-- PROBLEM STATEMENT --
Among these records, which lines include "JStr"? Copy them out.

-- GIVEN DATA --

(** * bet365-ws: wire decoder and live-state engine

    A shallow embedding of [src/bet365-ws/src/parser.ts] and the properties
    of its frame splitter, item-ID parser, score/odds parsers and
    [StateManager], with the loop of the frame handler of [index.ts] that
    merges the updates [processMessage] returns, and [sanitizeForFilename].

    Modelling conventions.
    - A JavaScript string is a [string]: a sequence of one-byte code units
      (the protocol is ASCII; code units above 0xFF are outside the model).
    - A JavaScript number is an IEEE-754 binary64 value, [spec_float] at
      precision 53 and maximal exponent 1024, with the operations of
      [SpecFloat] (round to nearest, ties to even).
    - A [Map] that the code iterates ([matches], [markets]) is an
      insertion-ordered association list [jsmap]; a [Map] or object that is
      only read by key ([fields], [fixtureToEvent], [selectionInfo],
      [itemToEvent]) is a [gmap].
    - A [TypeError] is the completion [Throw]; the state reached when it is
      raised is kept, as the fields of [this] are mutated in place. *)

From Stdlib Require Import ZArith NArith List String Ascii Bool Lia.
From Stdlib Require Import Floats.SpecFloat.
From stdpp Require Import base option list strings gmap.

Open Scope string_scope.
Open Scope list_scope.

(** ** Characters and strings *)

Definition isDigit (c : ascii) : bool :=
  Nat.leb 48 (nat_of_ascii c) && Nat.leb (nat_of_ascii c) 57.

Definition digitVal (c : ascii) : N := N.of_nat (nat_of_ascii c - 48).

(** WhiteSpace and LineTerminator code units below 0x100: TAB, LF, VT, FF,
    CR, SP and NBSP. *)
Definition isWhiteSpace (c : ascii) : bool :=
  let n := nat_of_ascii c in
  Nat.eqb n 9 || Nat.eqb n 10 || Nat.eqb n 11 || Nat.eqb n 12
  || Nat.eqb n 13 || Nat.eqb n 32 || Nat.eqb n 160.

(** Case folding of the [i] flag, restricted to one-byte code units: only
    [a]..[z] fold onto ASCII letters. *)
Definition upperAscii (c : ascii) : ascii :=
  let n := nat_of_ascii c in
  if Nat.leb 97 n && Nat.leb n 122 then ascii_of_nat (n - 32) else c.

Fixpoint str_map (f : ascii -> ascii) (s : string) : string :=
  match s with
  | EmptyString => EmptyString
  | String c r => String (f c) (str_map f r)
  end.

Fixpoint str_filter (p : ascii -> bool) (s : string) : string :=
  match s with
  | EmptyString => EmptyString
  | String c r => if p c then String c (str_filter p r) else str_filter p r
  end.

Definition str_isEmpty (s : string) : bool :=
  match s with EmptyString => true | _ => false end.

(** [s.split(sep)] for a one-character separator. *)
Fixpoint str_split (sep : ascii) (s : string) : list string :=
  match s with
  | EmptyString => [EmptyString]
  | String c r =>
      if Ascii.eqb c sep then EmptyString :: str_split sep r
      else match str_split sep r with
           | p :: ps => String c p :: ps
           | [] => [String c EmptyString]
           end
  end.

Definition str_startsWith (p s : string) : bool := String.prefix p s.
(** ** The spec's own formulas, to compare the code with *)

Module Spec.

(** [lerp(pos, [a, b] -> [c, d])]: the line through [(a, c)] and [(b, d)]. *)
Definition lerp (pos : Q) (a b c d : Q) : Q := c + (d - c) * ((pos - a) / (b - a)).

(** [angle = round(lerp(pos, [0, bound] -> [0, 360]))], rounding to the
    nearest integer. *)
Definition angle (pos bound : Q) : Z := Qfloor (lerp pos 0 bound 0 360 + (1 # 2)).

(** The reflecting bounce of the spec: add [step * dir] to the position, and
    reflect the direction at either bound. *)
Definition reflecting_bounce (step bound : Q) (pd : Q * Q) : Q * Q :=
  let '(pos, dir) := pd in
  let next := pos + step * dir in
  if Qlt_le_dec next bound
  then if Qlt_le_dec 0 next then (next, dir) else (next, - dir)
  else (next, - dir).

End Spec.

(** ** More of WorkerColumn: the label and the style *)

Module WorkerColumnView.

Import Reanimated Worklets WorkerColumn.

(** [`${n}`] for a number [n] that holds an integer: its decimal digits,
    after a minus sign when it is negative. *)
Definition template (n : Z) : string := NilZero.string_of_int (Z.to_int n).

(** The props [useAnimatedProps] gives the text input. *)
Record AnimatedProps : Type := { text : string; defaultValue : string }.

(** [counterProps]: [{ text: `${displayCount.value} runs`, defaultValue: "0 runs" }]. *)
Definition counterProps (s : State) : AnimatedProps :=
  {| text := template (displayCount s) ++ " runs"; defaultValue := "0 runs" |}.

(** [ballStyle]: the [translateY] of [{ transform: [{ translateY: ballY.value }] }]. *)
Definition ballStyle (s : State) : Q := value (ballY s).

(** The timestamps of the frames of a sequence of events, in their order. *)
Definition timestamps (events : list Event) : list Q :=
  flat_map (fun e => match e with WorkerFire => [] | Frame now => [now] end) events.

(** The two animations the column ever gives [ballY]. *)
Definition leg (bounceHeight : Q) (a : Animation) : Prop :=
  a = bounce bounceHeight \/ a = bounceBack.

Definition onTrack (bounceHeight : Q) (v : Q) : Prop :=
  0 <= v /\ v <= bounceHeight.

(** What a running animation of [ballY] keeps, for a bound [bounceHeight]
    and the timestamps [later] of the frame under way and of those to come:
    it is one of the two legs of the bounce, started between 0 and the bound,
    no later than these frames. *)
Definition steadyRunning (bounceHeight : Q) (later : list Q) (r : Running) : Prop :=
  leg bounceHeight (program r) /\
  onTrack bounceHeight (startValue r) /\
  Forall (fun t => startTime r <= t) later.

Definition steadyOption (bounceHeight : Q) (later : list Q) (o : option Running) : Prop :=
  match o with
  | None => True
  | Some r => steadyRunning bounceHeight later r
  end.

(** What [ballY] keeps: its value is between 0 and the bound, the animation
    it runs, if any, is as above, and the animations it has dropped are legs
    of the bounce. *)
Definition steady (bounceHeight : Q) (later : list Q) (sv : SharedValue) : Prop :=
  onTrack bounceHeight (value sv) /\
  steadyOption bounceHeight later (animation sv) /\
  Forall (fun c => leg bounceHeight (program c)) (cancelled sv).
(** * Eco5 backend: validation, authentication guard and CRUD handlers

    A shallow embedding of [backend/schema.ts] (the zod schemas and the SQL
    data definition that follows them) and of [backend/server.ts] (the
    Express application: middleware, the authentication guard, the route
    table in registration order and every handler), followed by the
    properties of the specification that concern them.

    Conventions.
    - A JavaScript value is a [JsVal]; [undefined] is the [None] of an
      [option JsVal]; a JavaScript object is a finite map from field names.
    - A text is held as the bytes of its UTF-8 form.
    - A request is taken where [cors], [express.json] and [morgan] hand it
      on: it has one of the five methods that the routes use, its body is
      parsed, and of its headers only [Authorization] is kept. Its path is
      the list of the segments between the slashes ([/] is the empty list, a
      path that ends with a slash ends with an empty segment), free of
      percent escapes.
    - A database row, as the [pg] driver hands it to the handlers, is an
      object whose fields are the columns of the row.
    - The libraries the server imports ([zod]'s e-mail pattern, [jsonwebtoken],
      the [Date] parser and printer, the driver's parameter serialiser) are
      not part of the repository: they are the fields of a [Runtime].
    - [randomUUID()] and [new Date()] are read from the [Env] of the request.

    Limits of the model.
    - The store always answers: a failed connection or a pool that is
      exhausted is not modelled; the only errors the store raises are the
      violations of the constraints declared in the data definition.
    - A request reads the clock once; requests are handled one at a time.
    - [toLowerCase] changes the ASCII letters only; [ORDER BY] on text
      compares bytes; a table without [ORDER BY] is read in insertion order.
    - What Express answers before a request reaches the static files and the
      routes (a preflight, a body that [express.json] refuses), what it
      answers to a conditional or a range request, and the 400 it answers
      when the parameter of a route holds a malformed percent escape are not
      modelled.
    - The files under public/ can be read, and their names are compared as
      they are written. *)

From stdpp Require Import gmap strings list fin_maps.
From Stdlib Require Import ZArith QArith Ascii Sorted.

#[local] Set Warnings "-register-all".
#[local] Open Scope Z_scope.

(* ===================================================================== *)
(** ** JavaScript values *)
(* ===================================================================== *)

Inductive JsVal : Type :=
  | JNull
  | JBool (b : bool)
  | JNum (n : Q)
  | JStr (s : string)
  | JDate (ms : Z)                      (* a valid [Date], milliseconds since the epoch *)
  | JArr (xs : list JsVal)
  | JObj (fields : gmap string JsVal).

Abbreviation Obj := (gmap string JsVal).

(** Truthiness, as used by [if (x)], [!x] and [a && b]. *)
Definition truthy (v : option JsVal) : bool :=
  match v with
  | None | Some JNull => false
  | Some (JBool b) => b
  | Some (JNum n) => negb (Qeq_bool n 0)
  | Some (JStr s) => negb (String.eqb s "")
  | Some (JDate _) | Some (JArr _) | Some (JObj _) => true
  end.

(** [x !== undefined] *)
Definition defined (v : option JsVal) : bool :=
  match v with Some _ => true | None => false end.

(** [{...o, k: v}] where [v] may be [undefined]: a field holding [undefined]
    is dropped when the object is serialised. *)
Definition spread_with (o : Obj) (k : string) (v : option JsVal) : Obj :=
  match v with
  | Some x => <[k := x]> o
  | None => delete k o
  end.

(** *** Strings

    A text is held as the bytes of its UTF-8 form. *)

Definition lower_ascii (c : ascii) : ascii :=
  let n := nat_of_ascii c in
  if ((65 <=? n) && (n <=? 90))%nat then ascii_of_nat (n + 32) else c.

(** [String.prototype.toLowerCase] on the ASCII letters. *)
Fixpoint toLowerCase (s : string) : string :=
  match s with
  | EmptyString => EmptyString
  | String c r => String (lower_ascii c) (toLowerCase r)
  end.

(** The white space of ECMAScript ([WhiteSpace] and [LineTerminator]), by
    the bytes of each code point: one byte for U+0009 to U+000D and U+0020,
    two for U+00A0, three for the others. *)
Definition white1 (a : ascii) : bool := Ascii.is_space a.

-- FINISHED EXERCISE --
  | JStr (s : string)
  | Some (JStr s) => negb (String.eqb s "")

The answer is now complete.